The Prime Minister during a visit to the Oncology Hospital being built at Mater Dei Hospital. Photo: Matthew Mirabelli

The Prime Minister during a visit to the Oncology Hospital being built at Mater Dei Hospital. Photo: Matthew Mirabelli

Patients will not have to pay a cent for out-of-stock medicines because the government will settle the bill directly with pharmacies, Prime Minister Lawrence Gonzi said yesterday.

Through this measure, patients whose free medicines were not available from government dispensaries would not have to pay for the drugs they needed.

He was clarifying the Nationalist Party’s electoral pledge to address the problem of out-of-stock medicines, in reaction to the Labour Party’s accusation that patients would not receive full refunds for medicines.

He dismissed claims that this was a U-turn, saying this explanation would clear all doubts on the issue.

The term ‘established price’ in the PN’s electoral manifesto referred to the agreed price the Government already had with pharmaceutical providers and pharmacies.

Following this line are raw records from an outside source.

Record GetCloneRequest : Type := {
  gc_cluster_public_key : bytes;
  gc_requester_attestation : bytes;
  gc_encryption_pubkey : bytes;
  gc_cloning_digest : bytes
}.

Record GetCloneResponse : Type := {
  encrypted_seed : bytes;
  donor_pubkey : bytes;
  donor_attestation : bytes
}.

Abbreviation SetCloneRequest := GetCloneResponse (only parsing).

(** [slice.try_into()] to an array. *)
Definition array_of (n : Z) (b : bytes) (e : EnclaveError) : enclave_result bytes :=
  if zlen b =? n then Ok b else Err e.

Section Handlers.
Context {D : X25519} {CC : CloneCrypto} {O : KeyOps} {N : Nsm}.
Context {C : Ciborium} {X : X509} {P : P384} (allow_debug : bool) (root_cert_der : bytes).

(** The interface of the state machine, with the sessions of this file. *)
#[local] Instance clone_keys : Keys := {|
  KeyManager := Manager; Mnemonic := Words; EnclaveState.CloneSession := CloneSession;
  BtcNetwork := Net; EnclaveResponse := Reply;
  generate := op_generate; from_mnemonic := op_from_mnemonic; from_seed := op_from_seed;
  expose_seed := op_expose_seed; km_evm_address := op_evm_address |}.

Definition set_replay_guard (s : EnclaveState) (g : NonceReplayGuard) : EnclaveState := {|
  inner := inner s; network := network s; seed_source := seed_source s;
  donor_cloning_secret := donor_cloning_secret s;
  replay_guard := g; op_replay_guard := op_replay_guard s;
  signed_results := signed_results s; refill_rate := refill_rate s;
  seed_export_count := seed_export_count s; seed_export_slots := seed_export_slots s;
  seed_export_soft_cap := seed_export_soft_cap s;
  seed_export_hard_cap := seed_export_hard_cap s |}.

(** [verify_peer_attestation]; [wall] is the wall clock in seconds. *)
Definition verify_peer_attestation (doc : bytes) (expected_pcrs : ExpectedPcrs)
    (expected_nonce : option bytes) (wall : option Z) : enclave_result VerifiedAttestation :=
  rmap_err from_verify_error
    (verify_attestation allow_debug root_cert_der doc expected_pcrs expected_nonce wall).

Definition get_keys (s : EnclaveState) : enclave_result KeyInfo :=
  with_active s (fun km => Ok (key_info km)).

(** ** InitiateCloning *)

Definition handle_initiate_cloning (s : EnclaveState) (req : InitiateCloningRequest)
    (random : StaticSecret) (fresh_nonce : enclave_result bytes) (created_at now : Z)
    : EnclaveState * enclave_result InitiateCloningResponse :=
  let body :=
    let? _ := validate_cloning_secret (ic_cloning_secret req) in
    let? cluster_public_key := array_of 20 (ic_cluster_public_key req)
                                 (InvalidRequest "cluster_public_key must be 20 bytes") in
    let session := new_session random in
    let? nonce := fresh_nonce in
    let digest := make_cloning_digest (ic_cloning_secret req) (public session) cluster_public_key in
    let? attestation := get_attestation nonce (Some (public session)) (Some digest) in
    let? cs := new_session_at session cluster_public_key (ic_cloning_secret req) created_at in
    Ok (cs, {| requester_attestation := attestation; encryption_pubkey := public session;
               cloning_digest := digest |}) in
  match body with
  | Ok (cs, reply) =>
      let '(s, r) := enter_cloning_at s cs now in
      (s, let? _ := r in Ok reply)
  | Err e => (s, Err e)
  | Panic => (s, Panic)
  end.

Dr Gonzi was speaking during a visit to the Oncology Hospital currently being built on the Mater Dei Hospital site.

The new cancer hospital, spread over an area of 6,000 square metres and 24,000 square metres of floor space, is expected to be completed by early next year. It is costing €54 million, with 85 per cent of the cost being covered by EU funds.

Dr Gonzi said the project was on time and below budget, with the savings being used for the purchase of more hospital equipment.

The new hospital consists of three blocks of five storeys each. Work on the building began in 2010 and the construction phase is almost done.

It will replace the Sir Paul Boffa cancer hospital in Floriana, which will be closed down once the new hospital is complete. It will have three linear accelerators, used for the diagnosis and treatment of cancer.

The building will be environment-friendly, covered with 120,000 square metres of photovoltaic panels for the production of clean energy, which will see savings of 140 tonnes of emissions.

The layout, colours and lighting were all chosen to help patients receiving this difficult treatment. The Oncology Centre will have a total of 96 beds, 74 of which will be for in-patients and 22 beds in the Day Care unit.

Dr Gonzi pointed out that the centre will continue to improve cancer treatment options offered by the government and will be a significant quality leap in health services in Malta.

He said this would complement the National Breast Screening Programme, which began in 2009, and the National Colorectal Screening Programme.